Thursday, December 21, 2006

Culture Shock 12.21.06: Non-Christian elements of Christmas there from start

'Twas the week before Christmas, Bill O'Reilly in view
Shouting on the TV as his face turns Yuletide hue.
While his Fox pal John Gibson wrote a book just to say,
"There's a 'War on Christmas'! Purchase your copies today!"


OK, I'll stop now. You get the point. But, really, enough with the "war on Christmas" stuff already. With the shopping and the crowds, folks have enough to worry about without opportunistic blowhards making up a controversy.

Putting the name aside for a minute, Christmas has never been just about Christ. Early church fathers set the date for Christmas to coincide with (and co-opt) pre-existing pagan festivals centered on the winter solstice. Pagan elements have been with the holiday ever since, including the venerable Christmas tree. In fact, it was exactly such non-Christian aspects of the holiday that led many Protestants to virtually ignore Christmas until the Victorian era.

If you think Christmas is "too commercial," blame those same Victorians. They started the commercialization of Christmas back in the late 1800s, along with its transformation into a semi-secular holiday of gift giving and family togetherness. It's that commercialization that made Christmas "safe" for Christians who had religious objections to the celebration.

If keeping the Christ in Christmas meant leaving out everything else, then the result wouldn't really be Christmas. Besides, if O'Reilly and Gibson are looking for a fight, someone should tell them they've already lost.

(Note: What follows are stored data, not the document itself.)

(** ** The remaining operations *)

(** Any change of entry i that keeps its pid and its kernel stack, with the blocks it then has held. *)
Lemma inv_update s i p0 p e :
  inv s -> at_ s i = Some p0 -> held i s (blocks p) e -> pid p = pid p0 -> kstack_base p = kstack_base p0 ->
  kstack_size p = kstack_size p0 -> stack_size p = stack_size p0 -> (state p <> PROC_UNUSED -> state p0 <> PROC_UNUSED) ->
  (free_slot p = false -> free_slot p0 = false) -> (state p = PROC_RUNNING -> i = current_proc s) -> inv (upto i p e s).
Proof.
  intros Hi Hp0 Hh Hpid Hkb Hks Hss Hst Hfr Hrun. pose proof (iv_entry _ Hi _ _ Hp0) as [E1 E2 E3 E4 E5].
  apply (inv_entry s i p0); try done.
  - split; rewrite ?Hpid, ?Hkb, ?Hks, ?Hss; auto.
  - intros j q Hj Hq Heq. destruct (decide (pid p = 0)); [done|]. destruct Hj. apply (iv_uniq _ Hi j i q p0 Hq Hp0); congruence.
Qed.
Lemma put_upto (s : S) i p f : at_ s i = Some p -> put s i f = upto i (f p) (env s) s.
Proof. intros Hp. unfold put, upto. rewrite Hp. by destruct s. Qed.

Lemma inv_cleanup s i p : inv s -> at_ s i = Some p -> wp False (proc_cleanup_process i) (fun _ => stable s) s.
Proof.
  intros Hi Hp. pose proof (iv_next _ Hi).
  enough (wp False (proc_cleanup_process i) (fun _ => stable s) (upto i p (env s) s)) as Hw by (by rewrite (upto_self i p s Hp) in Hw).
  apply (wp_cleanup i s p Hp (iv_own _ Hi)); [apply held_start; [apply Hi|apply Hi|done]|]. intros e Hh. split; [|done].
  apply (inv_entry s i p); try done. by apply zero_entry_ok.
Qed.
(** entry[i].name[0] == 0 || entry[i].name[0] == (char)0xFF *)
Definition free_file_slot (e : XVFS_FileEntry) : bool := let c := hd 0 (fe_name e) in (c =? 0) || (c =? 255).

Definition new_entry (name : list Z) (start size attr : Z) : XVFS_FileEntry :=
  {| fe_name := strncpy 15 name ++ [0]; fe_start := start; fe_size := size; fe_attr := attr |}.

Definition xvfs_create_file (fullpath data : list Z) (size : Z) : X bool :=
  r <- xvfs_resolve_path fullpath false [];;
  let '(dir_block, name) := r in
  if dir_block =? 0 then ret false
  else
    buf <- read_unchecked dir_block;;
    match find_entry free_file_slot buf with
    | None => ret false
    | Some slot =>
      start_block <- xvfs_find_free_block;;
      if start_block =? 0 then ret false
      else
        let buf := set_entry buf slot (new_entry name start_block size 0) in
        write_data data size start_block;;;
        write_block dir_block buf;;;
        ret true
    end.

Definition with_size (n : Z) (e : XVFS_FileEntry) : XVFS_FileEntry :=
  {| fe_name := fe_name e; fe_start := fe_start e; fe_size := n; fe_attr := fe_attr e |}.

Definition xvfs_write_file (fullpath data : list Z) (size : Z) : X bool :=
  r <- xvfs_resolve_path fullpath false [];;
  let '(dir_block, name) := r in
  if dir_block =? 0 then ret false
  else
    buf <- read_unchecked dir_block;;
    match find_entry (named name) buf with
    | None => xvfs_create_file fullpath data size
    | Some i =>
      let target := entry_at buf i in
      write_data data size (fe_start target);;;
      write_block dir_block (set_entry buf i (with_size size target));;;
      ret true
    end.

(** memset(&entry[i], 0, sizeof); entry[i].name[0] = 0xE5; *)
Definition deleted_entry : XVFS_FileEntry :=
  {| fe_name := DELETED :: zeros 15; fe_start := 0; fe_size := 0; fe_attr := 0 |}.

Fixpoint free_loop (k : nat) (start_block b : Z) : X unit :=
  match k with
  | O => ret tt
  | S k' =>
    s <- gets sb;;
    let blk := u32 (start_block + b) in
    (if xvfs_is_reserved s blk then ret tt
     else write_block blk (zeros 512);;; xvfs_mark_block blk false);;;
    free_loop k' start_block (b + 1)
  end.

Definition xvfs_rm (path : list Z) : X bool :=
  r <- xvfs_resolve_path path false [];;
  let '(dir_block, name) := r in
  if dir_block =? 0 then ret false
  else
    buf <- read_unchecked dir_block;;
    match find_entry (fun e => named name e && negb (is_dir_entry e)) buf with
    | None => ret false
    | Some found =>
      let e := entry_at buf found in
      let file_blocks := u32 (fe_size e + 511) / 512 in
      free_loop (Z.to_nat file_blocks) (fe_start e) 0;;;
      write_block dir_block (set_entry buf found deleted_entry);;;
      ret true
    end.

(** The contents go through a buffer of 4096 bytes: a longer file overruns it. *)
Definition xvfs_cp (src_path dst_path : list Z) : X bool :=
  r <- xvfs_resolve_path src_path false [];;
  let '(src_dir_block, src_name) := r in
  if src_dir_block =? 0 then ret false
  else
    src_buf <- read_unchecked src_dir_block;;
    match find_entry (fun e => named src_name e && negb (is_dir_entry e)) src_buf with
    | None => ret false
    | Some i =>
      let src_target := entry_at src_buf i in
      let size := fe_size src_target in
      buffer <- read_blocks (S (Z.to_nat size)) CAT_BUF_SIZE (fe_start src_target) size [];;
      r1 <- xvfs_resolve_path dst_path true [];;
      r2 <- (if r1.1 =? 0 then xvfs_resolve_path dst_path false r1.2 else ret r1);;
      let '(dst_dir_block, dst_name) := r2 in
      if dst_dir_block =? 0 then ret false
      else
        dst_buf <- read_unchecked dst_dir_block;;
        (match find_entry (named dst_name) dst_buf with
         | Some _ => xvfs_rm dst_path;;; ret tt
         | None => ret tt
         end);;;
        xvfs_write_file dst_path buffer size
    end.

Definition xvfs_mv (src_path dst_path : list Z) : X bool :=
  r <- xvfs_resolve_path src_path false [];;
  if r.1 =? 0 then ret false
  else
    r <- xvfs_resolve_path dst_path false [];;
    if r.1 =? 0 then ret false
    else
      ok <- xvfs_cp src_path dst_path;;
      if negb ok then ret false else xvfs_rm src_path.
(** The geometry the search relies on: the bitmap lies on the drive. *)
Record bitmap_ok (n : Z) (x : XVFS_Superblock) : Prop := {
  bo_start : 0 <= bitmap_start x;
  bo_total : 0 <= total_blocks x < 4294963201;
  bo_room : bitmap_start x + bitmap_blocks x <= n;
  bo_free : 0 <= free_blocks x;
  bo_data : 0 < data_start x;
}.

Definition alloc_hi (x : XVFS_Superblock) : Z := 4096 * bitmap_blocks x.

Lemma bitmap_blocks_range x : 0 <= total_blocks x < 4294963201 ->
  0 <= bitmap_blocks x < 1048576 /\ total_blocks x <= alloc_hi x < total_blocks x + 4096.
Proof.
  intros Ht. unfold alloc_hi, bitmap_blocks, BITS_PER_BLOCK. rewrite u32_small by (unfold is_u32; lia).
  Z.div_mod_to_equations; lia.
Qed.

Lemma wp_find_free_loop n F s (Q : Z -> xvfs -> Prop) :
  mounted n s -> bitmap_ok n (sb s) ->
  (forall f s', first_in (usable (sb s) (bmp (view s))) 0 (alloc_hi (sb s)) (Some f) ->
     mounted n s' -> view s' = marked (view s) f true -> Q f s') ->
  (forall s', first_in (usable (sb s) (bmp (view s))) 0 (alloc_hi (sb s)) None ->
     mounted n s' -> view s' = view s -> Q 0 s') ->
  forall k i s1, mounted n s1 -> view s1 = view s -> 0 <= i -> i + Z.of_nat k = bitmap_blocks (sb s) ->
  first_in (usable (sb s) (bmp (view s))) 0 (4096 * i) None ->
  wp F (find_free_loop k i) Q s1.
Proof.
  intros Hm Hb Hsome Hnone. pose proof (bitmap_blocks_range _ (bo_total _ _ Hb)) as [Hbb _].
  destruct Hb as [Hstart Htot Hroom Hfree Hdata].
  induction k as [|k IH]; intros i s1 Hm1 Hv1 Hi Hk Hpre; cbn [find_free_loop].
  { apply wp_ret, Hnone; [|done|done]. unfold alloc_hi. by replace (bitmap_blocks (sb s)) with i by lia. }
  assert (sb s1 = sb s) as Esb by (by apply view_sb).
  apply wp_bind, wp_gets. rewrite Esb. apply wp_bind.
  assert (u32 (bitmap_start (sb s) + i) = bitmap_start (sb s) + i) as ->.
  { apply u32_small. destruct Hm as [_ [? ? Hfit _ _]]. unfold is_u32. simpl in *. lia. }
  assert (u32 (i * BITS_PER_BLOCK) = 4096 * i) as -> by (unfold BITS_PER_BLOCK; rewrite u32_small by (unfold is_u32; lia); lia).
  eapply wp_read_block; [done|lia|]. intros buf s2 Hbuf [Hl Hu] Hm2 Hv2. rewrite Hv1 in Hbuf, Hv2.
  pose proof (scan_bytes_first (sb s) buf (4096 * i) ltac:(lia) ltac:(lia)) as Hs. rewrite Hl in Hs.
  assert (first_in (usable (sb s) (bmp (view s))) 0 (4096 * (i + 1)) (scan_bytes (sb s) buf (4096 * i))) as Hfirst.
  { eapply first_in_skip; [exact Hpre|lia|]. replace (4096 * (i + 1)) with (4096 * i + 8 * Z.of_nat 512) by lia.
    eapply first_in_ext; [|exact Hs]. intros x Hx. unfold usable, bmp. change (v_sb (view s)) with (sb s).
    replace (x / 4096) with i by (Z.div_mod_to_equations; lia). rewrite Hbuf.
    by replace (x mod 4096) with (x - 4096 * i) by (Z.div_mod_to_equations; lia). }
  destruct (scan_bytes (sb s) buf (4096 * i)) as [f|]; [|by apply IH; [done|done|lia|lia|]].
  assert (sb s2 = sb s) as Esb2 by (by apply view_sb).
  pose proof Hfirst as [Hf _]. apply wp_bind. eapply wp_mark_block; [done|lia|by rewrite Esb2| |by rewrite Esb2|].
  - rewrite Esb2. Z.div_mod_to_equations; lia.
  - intros s3 Hm3 Hv3. apply wp_ret, Hsome; [|done|by rewrite Hv3, Hv2]. eapply first_in_widen; [done|]. unfold alloc_hi. lia.
Qed.

Lemma wp_find_free_block n F s (Q : Z -> xvfs -> Prop) :
  mounted n s -> bitmap_ok n (sb s) ->
  (forall f s', first_in (usable (sb s) (bmp (view s))) 0 (alloc_hi (sb s)) (Some f) ->
     mounted n s' -> view s' = marked (view s) f true -> Q f s') ->
  (forall s', first_in (usable (sb s) (bmp (view s))) 0 (alloc_hi (sb s)) None ->
     mounted n s' -> view s' = view s -> Q 0 s') ->
  wp F xvfs_find_free_block Q s.
Proof.
  intros Hm Hb Hs Hn. apply wp_bind, wp_gets. pose proof (bitmap_blocks_range _ (bo_total _ _ Hb)) as [Hbb _].
  eapply wp_find_free_loop; [done..|lia|lia|]. simpl. lia.
Qed.
End bitmap.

The secular side of Christmas is firmly part of American culture, and it goes deeper than Rudolph, Frosty, saying "Happy Holidays" instead of "Merry Christmas" and bland Christmastime love songs by The Carpenters played ad infinitum.

The secular Christmas won when "A Christmas Story," the 1983 comedy about a boy's quest to get the ultimate present — a Red Ryder BB gun with a compass in the stock and a thing that tells time — replaced "It's a Wonderful Life" as Christmas Day marathon viewing.

"A Christmas Story" is our new seasonal fairy tale. And it's all about presents and commercialism, with a dash of (dysfunctional) family togetherness tossed in for good measure. It doesn't have a manger scene, but it does have a Little Orphan Annie decoder ring.

The movie appeals to Americans because it appeals to the child in us all. Sure, my childhood Christmas is several decades removed from the early 1940s Christmas of Ralphie and his Red Ryder. For me, it was an Atari 2600, but the spirit is the same. We associate particular Christmases with what we got, and that reminds us of where we got it.

Given its diverse origins — Christian, Roman, Germanic, etc. — it's only proper that Christmas has returned to being a near universal celebration. It's observed even in Japan, where it's become strangely associated with romance and dining on KFC.

Christmas is both secular and religious, commercial and spiritual, Christian and pagan. It has something to offer everyone, including a message of "peace on Earth and goodwill toward men." The wording may be Christian, but the sentiment has many sources.